**Your instructions**
The required output is the exact run of lines below that opens at the line with "(Some regex, cache)" and closes at the line with "Definition new_route (n".

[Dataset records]
Definition method_matches {HM : HttpMethods} (m : MethodMatch) (method : Method) : bool :=
  match m with
  | Any => true
  | Get => method_eqb method GET
  | Post => method_eqb method POST
  | Put => method_eqb method PUT
  | Delete => method_eqb method DELETE
  | Patch => method_eqb method PATCH
  | Head => method_eqb method HEAD
  | Options => method_eqb method OPTIONS
  end.

Section Matching.
Context {RX : RegexLib} {HH : HttpHeaders} {HM : HttpMethods}.

Definition get_or_compile_regex (pattern : string) (cache : RegexCache) : option Regex * RegexCache :=
  match cache !! pattern with
  | Some regex => (Some regex, cache)
  | None =>
      match regex_new pattern with
      | Some regex => (Some regex, <[pattern := regex]> cache)
      | None => (None, cache)
      end
  end.

Definition header_matches (m : HeaderMatch) (h : HeaderMap) (cache : RegexCache)
    : bool * RegexCache :=
  match m with
  | HExact name value =>
      (match hdr_get h name with Some v => value_eq_str v value | None => false end, cache)
  | HContains name value =>
      (match hdr_get h name ≫= to_str with Some v => contains value v | None => false end, cache)
  | HRegex name pattern =>
      let '(regex, cache) := get_or_compile_regex pattern cache in
      match regex with
      | Some regex =>
          (match hdr_get h name ≫= to_str with Some v => is_match regex v | None => false end, cache)
      | None => (false, cache)
      end
  | HPresent name => (hdr_contains_key h name, cache)
  | HAbsent name => (negb (hdr_contains_key h name), cache)
  end.

Definition path_matches (m : PathMatch) (p : string) (cache : RegexCache) : bool * RegexCache :=
  match m with
  | Exact expected => (String.eqb p expected, cache)
  | Prefix prefix => (starts_with prefix p, cache)
  | RegexPath pattern =>
      let '(regex, cache) := get_or_compile_regex pattern cache in
      match regex with
      | Some regex => (is_match regex p, cache)
      | None => (false, cache)
      end
  end.

(** The loop over the header conditions, left at the first that fails. *)
Fixpoint headers_match (ms : list HeaderMatch) (h : HeaderMap) (cache : RegexCache)
    : bool * RegexCache :=
  match ms with
  | [] => (true, cache)
  | m :: ms =>
      let '(b, cache) := header_matches m h cache in
      if negb b then (false, cache) else headers_match ms h cache
  end.

Definition route_matches (r : Route) (m : Method) (p : string) (h : HeaderMap) (cache : RegexCache)
    : bool * RegexCache :=
  if negb (enabled r) then (false, cache)
  else if negb (method_matches (method r) m) then (false, cache)
  else
    let '(b, cache) := path_matches (path r) p cache in
    if negb b then (false, cache) else headers_match (headers r) h cache.

End Matching.

(** ** Building routes *)

Definition new_route (n : string) (p : PathMatch) (u : string) : Route :=
  {| name := n; path := p; method := Any; headers := []; upstream := u; weight := 100;
     enabled := true; timeout_ms := None; rewrite := None |}.

Definition with_method (m : MethodMatch) (r : Route) : Route :=
  mkRoute (name r) (path r) m (headers r) (upstream r) (weight r) (enabled r) (timeout_ms r) (rewrite r).

Definition with_header (h : HeaderMatch) (r : Route) : Route :=
  mkRoute (name r) (path r) (method r) (headers r ++ [h]) (upstream r) (weight r) (enabled r)
    (timeout_ms r) (rewrite r).

Definition with_weight (w : Z) (r : Route) : Route :=
  mkRoute (name r) (path r) (method r) (headers r) (upstream r) w (enabled r) (timeout_ms r) (rewrite r).

Definition with_timeout (t : Z) (r : Route) : Route :=
  mkRoute (name r) (path r) (method r) (headers r) (upstream r) (weight r) (enabled r) (Some t) (rewrite r).

Definition with_rewrite (w : string) (r : Route) : Route :=
  mkRoute (name r) (path r) (method r) (headers r) (upstream r) (weight r) (enabled r) (timeout_ms r) (Some w).

Definition priority (r : Route) : RoutePriority := path_priority (path r).

Record RouteMatch : Type := mkRouteMatch {
  matched_route : Route;
  rewritten_path : option string
}.

(** ** The router *)

(** The standard library's stable sort, by decreasing rank. *)
Fixpoint insert_by_rank (r : Route) (rs : list Route) : list Route :=
  match rs with
  | [] => [r]
  | x :: rs' =>
      if rank (priority x) <=? rank (priority r) then r :: rs else x :: insert_by_rank r rs'
  end.

Definition sort_by_rank (rs : list Route) : list Route := foldr insert_by_rank [] rs.

(** [iter().position]. *)
Fixpoint position {A} (f : A -> bool) (l : list A) : option nat :=
  match l with
  | [] => None
  | x :: l => if f x then Some 0%nat else S <$> position f l
  end.

Module Router.

Record router : Type := mk {
  routes : list Route;
  default_upstream : option string
}.

Definition sort_routes (r : router) : router := mk (sort_by_rank (routes r)) (default_upstream r).

Definition new : router := mk [] None.
Definition with_routes (rs : list Route) : router := sort_routes (mk rs None).
Definition with_default_upstream (u : string) (r : router) : router := mk (routes r) (Some u).
Definition add_route (x : Route) (r : router) : router :=
  sort_routes (mk (routes r ++ [x]) (default_upstream r)).

Definition all_routes (r : router) : list Route := routes r.
Definition router_default : router := new.

Definition remove_route (n : string) (r : router) : option Route * router :=
  match position (fun x => String.eqb (name x) n) (routes r) with
  | Some pos => (routes r !! pos, mk (delete pos (routes r)) (default_upstream r))
  | None => (None, r)
  end.

Definition len (r : router) : nat := length (routes r).
Definition is_empty (r : router) : bool := match routes r with [] => true | _ => false end.

Section Routing.
Context {RX : RegexLib} {HH : HttpHeaders} {HM : HttpMethods}.

(** The loop over the routes. *)
Fixpoint first_match (rs : list Route) (m : Method) (p : string) (h : HeaderMap) (cache : RegexCache)
    : option Route * RegexCache :=
  match rs with
  | [] => (None, cache)
  | r :: rs =>
      let '(b, cache) := route_matches r m p h cache in
      if b then (Some r, cache) else first_match rs m p h cache
  end.

Definition rewritten (r : Route) (p : string) : option string :=
  match rewrite r with
  | Some to =>
      match path r with
      | Prefix prefix => Some (replace_first prefix to p)
      | _ => Some to
      end
  | None => None
  end.

Definition route (r : router) (m : Method) (p : string) (h : HeaderMap) (cache : RegexCache)
    : option RouteMatch * RegexCache :=
  let '(found, cache) := first_match (routes r) m p h cache in
  match found with
  | Some x => (Some {| matched_route := x; rewritten_path := rewritten x p |}, cache)
  | None =>
      match default_upstream r with
      | Some u =>
          (Some {| matched_route := new_route "default" (Prefix "/") u; rewritten_path := None |}, cache)
      | None => (None, cache)
      end
  end.

End Routing.
End Router.

(** ** Clusters and configuration files *)

Inductive LoadBalancingPolicy : Type := RoundRobin | LeastConnections | Random | ConsistentHash.

Definition load_balancing_policy_default : LoadBalancingPolicy := RoundRobin.

Record HealthCheckConfig : Type := mkHealthCheckConfig {
  interval_ms : Z;
  hc_timeout_ms : Z;
  hc_path : string;
  unhealthy_threshold : Z;
  healthy_threshold : Z
}.

Definition health_check_config_default : HealthCheckConfig :=
  {| interval_ms := 10000; hc_timeout_ms := 5000; hc_path := "/health";
     unhealthy_threshold := 3; healthy_threshold := 2 |}.

Record UpstreamCluster : Type := mkUpstreamCluster {
  cluster_name : string;
  endpoints : list string;
  load_balancing : LoadBalancingPolicy;
  health_check : option HealthCheckConfig
}.

Record RoutingConfig : Type := mkRoutingConfig {
  config_routes : list Route;
  upstreams : gmap string UpstreamCluster;
  config_default_upstream : option string
}.

(** The deserialisers that [serde] derives for a routing configuration. *)
Class RoutingFormats : Type := {
  TomlError : Type;
  toml_from_str : string -> result RoutingConfig TomlError;
  JsonError : Type;
  json_from_str : string -> result RoutingConfig JsonError
}.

**Problem solution**
  | Some regex => (Some regex, cache)
  | None =>
      match regex_new pattern with
      | Some regex => (Some regex, <[pattern := regex]> cache)
      | None => (None, cache)
      end
  end.

Definition header_matches (m : HeaderMatch) (h : HeaderMap) (cache : RegexCache)
    : bool * RegexCache :=
  match m with
  | HExact name value =>
      (match hdr_get h name with Some v => value_eq_str v value | None => false end, cache)
  | HContains name value =>
      (match hdr_get h name ≫= to_str with Some v => contains value v | None => false end, cache)
  | HRegex name pattern =>
      let '(regex, cache) := get_or_compile_regex pattern cache in
      match regex with
      | Some regex =>
          (match hdr_get h name ≫= to_str with Some v => is_match regex v | None => false end, cache)
      | None => (false, cache)
      end
  | HPresent name => (hdr_contains_key h name, cache)
  | HAbsent name => (negb (hdr_contains_key h name), cache)
  end.

Definition path_matches (m : PathMatch) (p : string) (cache : RegexCache) : bool * RegexCache :=
  match m with
  | Exact expected => (String.eqb p expected, cache)
  | Prefix prefix => (starts_with prefix p, cache)
  | RegexPath pattern =>
      let '(regex, cache) := get_or_compile_regex pattern cache in
      match regex with
      | Some regex => (is_match regex p, cache)
      | None => (false, cache)
      end
  end.

(** The loop over the header conditions, left at the first that fails. *)
Fixpoint headers_match (ms : list HeaderMatch) (h : HeaderMap) (cache : RegexCache)
    : bool * RegexCache :=
  match ms with
  | [] => (true, cache)
  | m :: ms =>
      let '(b, cache) := header_matches m h cache in
      if negb b then (false, cache) else headers_match ms h cache
  end.

Definition route_matches (r : Route) (m : Method) (p : string) (h : HeaderMap) (cache : RegexCache)
    : bool * RegexCache :=
  if negb (enabled r) then (false, cache)
  else if negb (method_matches (method r) m) then (false, cache)
  else
    let '(b, cache) := path_matches (path r) p cache in
    if negb b then (false, cache) else headers_match (headers r) h cache.

End Matching.

(** ** Building routes *)

Definition new_route (n : string) (p : PathMatch) (u : string) : Route :=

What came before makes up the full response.